Occupation: Business Banking Officer
Residence: Los Angeles, CA
Date of Performance/Collection: March 2007
Primary Language: English
Other Language(s): Spanish, Italian, Yiddish
Je länger ein Blinder lebt, desto mehr sieht er.
The longer a blind man lives, the more he sees.
My informant first heard this proverb at the age of twenty (circa 2001) when he was visiting his grandfather during winter break. He was attending the University of California at Berkeley at the time, when he decided to visit my grandfather who lives alone. When Adam was watching television at his grandfathers house, he saw a television show that my grandfather had been watching. My informant forgets the name of the show, but recollects that during the show, this proverb was stated. At first, my informant was not sure what it meant or why it was being said, but my grandfather turned to my brother and said That is one of the best Yiddish sayings. Did you happen to catch what was being said? Adam responded by telling my grandfather that he had no idea what it meant, but would like to know.
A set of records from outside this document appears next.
(* ===== verification/SpdmTests.v ===== *)
(** * The SPDM test library: configuration, group, and what the responder tests call
    (library/spdm_test_lib/test_config/, test_group/, spdm_test_common.c)

    The test cases are those of the responder conformance library, which
    reports through the functions modelled here.  The context of the group has
    the ports and the SPDM context of the PCIe IDE group, and no stream. *)
From Stdlib Require Import ZArith Lia Ascii String.
From stdpp Require Import prelude gmap.
From S2P Require Import Prelude Utils Libspdm TestConfig Results IniFile Engine TestLib Hardware PcieIde Kcbar Doe IdeKm Ports Spdm Tests PcieTests PcieGroup.

Open Scope Z_scope.
Open Scope teeio_scope.

Module SpdmTests.
Import TestConfig Results Engine Hardware PcieIde Doe IdeKm Ports Spdm Tests PcieTests PcieGroup.

Section spdm_tests.
Context {D : Type} `{Bus D} `{Clock D} `{Os D} `{Alloc (D * process)} `{Libspdm}.
Context `{SpdmRequester (D * process)} `{DoeDiscovery (D * process)} {V : Type}.
#[local] Abbreviation State := (D * process)%type.
#[local] Abbreviation group_t := pcie_ide_test_group_context_t.
#[local] Abbreviation test := (Tests.test D group_t V).

(** ** The group (test_group.c) *)

Definition spdm_scan_devices : group_t → io State (bool * group_t) := scan_devices.

Definition spdm_init_dev_port (g : group_t) : io State (bool * group_t) :=
  let+ (ok, pc) := open_dev_port (lower_port g) in ret (ok, with_lower pc g).

(** Only the descriptor is closed. *)
Definition close_cfg_space (pc : ide_common_test_port_context_t) : io State ide_common_test_port_context_t :=
  let+ _ := (if 0 <? cfg_space_fd pc then fail_port (cfg_space_fd pc) else ret tt) in
  ret (with_cfg_space_fd 0 pc).

Definition spdm_close_dev_port (pc : ide_common_test_port_context_t) : io State (bool * ide_common_test_port_context_t) :=
  let+ pc := close_cfg_space pc in
  let+ _ := set_process (λ p, with_doe_in_use 0 (with_dev_fp 0 p)) in
  ret (true, pc).

Definition spdm_init_root_port (g : group_t) : io State (bool * group_t) :=
  let+ (ok, pc) := open_root_port (upper_port g) in ret (ok, with_upper pc g).

Definition spdm_close_root_port (g : group_t) : io State (bool * group_t) :=
  let+ pc := close_cfg_space (upper_port g) in ret (true, with_upper pc g).

(** The context, or 0. *)
Definition spdm_init_client : io State Z :=
  let+ spdm_context := malloc libspdm_get_context_size in
  if spdm_context =? 0 then ret 0 else
  let+ _ := libspdm_init_context spdm_context in
  let+ _ := libspdm_register_functions spdm_context in
  let+ scratch_buffer_size := libspdm_get_sizeof_required_scratch_buffer spdm_context in
  let+ scratch_buffer := malloc scratch_buffer_size in
  if scratch_buffer =? 0 then let+ _ := free spdm_context in ret 0 else
  let+ _ := libspdm_set_scratch_buffer spdm_context scratch_buffer scratch_buffer_size in
  ret spdm_context.

Definition spdm_test_group_setup : test bool :=
  let+ ok := on_group spdm_scan_devices in
  if negb ok then setup_failed (bs "Scan device failed.") else
  let+ ok := on_group spdm_init_dev_port in
  if negb ok then setup_failed (bs "Initialize device port failed.") else
  let+ g := get_group in
  let+ _ := io_assert (direct_or_switch g) in
  let+ ok := on_group spdm_init_root_port in
  if negb ok then setup_failed (bs "Initialize root port failed.") else
  let+ ctx := machine spdm_init_client in
  if ctx =? 0 then setup_failed (bs "Initialize spdm failed.") else
  let+ g := get_group in
  let+ _ := put_group (with_session ctx (session_id g) g) in
  let+ _ := record_group TEEIO_TEST_GROUP_FUNC_SETUP TEEIO_TEST_RESULT_PASS [] in
  ret true.

Definition spdm_free_context (g : group_t) : io State (bool * group_t) :=
  if spdm_context g =? 0 then ret (true, g) else
  let+ _ := free (spdm_context g) in
  ret (true, with_session 0 0 g).

Definition spdm_close_device (g : group_t) : io State (bool * group_t) :=
  let+ (ok, pc) := spdm_close_dev_port (lower_port g) in ret (ok, with_lower pc g).

Definition spdm_test_group_teardown : test bool :=
  let+ _ := on_group spdm_free_context in
  let+ g := get_group in
  let+ _ := on_group spdm_close_device in
  let+ _ := (if direct_or_switch g then let+ _ := on_group spdm_close_root_port in ret tt
             else io_assert (negb (peer2peer g))) in
  let+ _ := record_group TEEIO_TEST_GROUP_FUNC_TEARDOWN TEEIO_TEST_RESULT_PASS [] in
  ret true.

(** ** The configuration (test_config.c) *)

Definition spdm_test_config_default_enable : test bool := ret true.
Definition spdm_test_config_default_disable : test bool := ret true.
Definition spdm_test_config_default_support : test bool := ret true.
Definition spdm_test_config_default_check : test bool := ret true.

(** ** What the responder tests call (spdm_test_common.c) *)

(** The formatted text, cut to the buffer. *)
Definition message_buffer (message : option bytes) : bytes :=
  take (Z.to_nat (Ini.MAX_LINE_LENGTH - 1)) (default [] message).

Definition common_test_record_test_assertion `{TestLib.SpdmResponder} (group_id case_id assertion_id : Z)
    (test_result : teeio_test_result_t) (message : option bytes) : test unit :=
  let case_class := TestLib.spdm_test_lib_get_case_class group_id in
  let+ _ := io_assert (case_class <? TestLib.SPDM_TEST_CASE_NUM) in
  record (RecAssertion case_class case_id assertion_id IDE_COMMON_TEST_CASE_ASSERTION_TYPE_TEST test_result
            (Some (message_buffer message))).

Definition common_test_run_test_suite : test unit := io_assert false.

Definition spdm_test_get_spdm_context_from_test_context : test Z :=
  let+ g := get_group in
  let+ _ := io_assert (negb (spdm_context g =? 0)) in
  ret (spdm_context g).

Definition spdm_config_code : list (string * Tests.code D group_t V) :=
  [("spdm_test_config_default_enable", Config spdm_test_config_default_enable);
   ("spdm_test_config_default_disable", Config spdm_test_config_default_disable);
   ("spdm_test_config_default_support", Config spdm_test_config_default_support);
   ("spdm_test_config_default_check", Config spdm_test_config_default_check)]%string.
Definition spdm_group_code : list (string * Tests.code D group_t V) :=
  [("spdm_test_group_setup", Group spdm_test_group_setup);
   ("spdm_test_group_teardown", Group spdm_test_group_teardown)]%string.
End spdm_tests.
End SpdmTests.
My informants first reaction upon seeing and hearing the proverb was that it was interesting, but more importantly, informative. Adam told me that the meaning of the proverb is that it teaches people in life to live life to the fullest and no matter whether you can or cannot see, each day you will experience and see something new.
This proverb is used in the Yiddish culture; moreover, it is used to tell someone to live life and not take anything for granted. The example being used in this proverb is a blind man who isnt supposed to see, but as he lives each day he may not be able to see everything, but he can experience different aspects of life and paint a picture in his head of what the object looks like.
The reason why this proverb is important in my informants life is because it shows someone who may have a disability that he can still enjoy life and see things that [one] would not normally see.
The reason why this proverb means so much to me is because of how sick I was when I was born. I was born 3 lbs, 11 ounces, 7 weeks pre-mature, so my life was definitely at risk. So, when I hear this proverb it makes me really think about what is important in life. Since I was so close to dying at birth, this proverb really enforces the fact that one should live life to the fullest and not take anything for granted.